If a bond amount has been set, there are two ways a defendant can get out of jail. The first is to pay the full amount of the bond. However, this is usually very costly. Even the most routine cases can carry bonds in excess of $20,000. If a defendant opts to post his own bond, he would be required to post the full amount. The advantage in doing this is that a defendant gets most of his/her money back at the conclusion of the case. However, if it is determined that the defendant violated the bond conditions set by the court, the bond could be revoked in its entirety. Additionally, unless you have surplus of money available, the practical use of your money would be to hire an experienced criminal attorney and for your defense.
The second way of posting a bond is using a bondsman. A bondsman will charge a fee for their services which is usually a percentage of the total bond amount. The general practice is 10 percent. I work with bail companies who I will call when a client calls my office after being arrested. They provide my clients less than 10 percent, and because they are working with my clients, a payment plan is also an option.
How do I hire an attorney? How much should I pay? What qualifications should I look for?
The next step is to hire an attorney. In the criminal arena, an attorney will be retained by the court if you cannot afford to hire your own attorney. They are called state and federal public defenders. For most people, hiring an attorney is a new concept, especially a criminal defense attorney. Since the stakes are so high, making a mistake may mean being incarcerated and a criminal conviction.

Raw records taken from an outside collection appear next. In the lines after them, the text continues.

(* ===== verification/Agents.v ===== *)
(** * Agents and approvals of the control plane

    Translation of the sections of [src/internal/control/agents.go] and
    [src/internal/control/approvals.go] that run under the control plane's
    lock: what a node reports about a run, messages, cancellation, sleep,
    destruction, the reconciliation that launches runs and gives up on lost
    ones, and the approvals a run or an egress rule parks for a human.

    [Control] holds the maps of the process and the rows of the database.  A
    transaction is a [bool]: whether it commits.  A dirty mark is an id: the
    map of the source holds the pointer that is in [approvals], so what a
    flush writes is the live record.  Authorization, idempotency keys, event
    payloads, the specification of an agent and its transcript mirror are not
    modelled; events are their types.  Nor is the retention of records
    ([PruneRecords] of [src/internal/control/control.go]), which deletes the
    agents and approvals of a destroyed workspace together. *)

From Stdlib Require Import ZArith Lia Strings.String Strings.Ascii.
From stdpp Require Import base gmap strings option sorting relations list pretty.
From S2P Require Import Prelude GoStd Lifecycle.
#[local] Open Scope Z_scope.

If you are arrested then charged with a criminal offense, there is a real likelihood that you could end up in jail or prison. But there are other consequences, including but not limited to, costly fines, suspension of your driver’s license, mandatory counseling, lifetime sex registration, deportation. To prevent such outcomes, it is critical that you hire an experienced criminal defense attorney who is skilled in both negotiations and trial work.
With so much on the line, you do not want to make a mistake. People often hire the first attorneys that they see in the yellow pages or the internet or hire the cheapest one. Remember the adage! You get what you pay for.
I have had so many clients that come in after they have been convicted and I immediately see the mistakes of the prior attorney. Some are losing their professional licenses (nursing, real estate), in removal proceedings (deportation), or cannot get their case expunged since the offense they pled to a charge that is not within the court’s purview to expunge.
These are just some examples that I personally have seen my clients experience. But one of the worst acts an attorney made is when he pled his client to a misdemeanor sexual offense with a lifetime sex registration terms. I say this is a horrible act since if this client is late one day in registering he will be facing a felony charge and likely a felony conviction. I cite these examples to emphasize that hiring the right attorney is critical.
I understand that especially during these times of recession, money is not to be squandered, but I must emphasize that hiring a criminal defense attorney that knows the system will help you obtain a reduced charge or even a dismissal. Let us be honest, like most things in life, those who know the “system” (the prosecutors, judges, probation officers, court clerks) will probably get a better deal.
Just last week, I had obtained a dismissal on a client’s criminal case after calling the prosecutor’s bluff. I knew the vital witness will not be available to testify if it goes to trial. Even with an offer from the prosecutor that after a completion of counseling, the case would be dismissed, I held out for an outright dismissal and succeeded. I knew that from the start, the prosecutor will not be able to meet her burden of proof and requested that the case be dismissed. With the trust of my client in my skills, he allowed me to strategically plan the case so a dismissal could be obtained.
As for what an attorney will charge you, every attorney and case is different. Beware of the attorney who charges you an unusually low fee. Chances are, he is just doing this to get you as a client then devote minimal time and energy to your case. You do not want a criminal defense attorney who appears one or two times in your case and then pleads you guilty.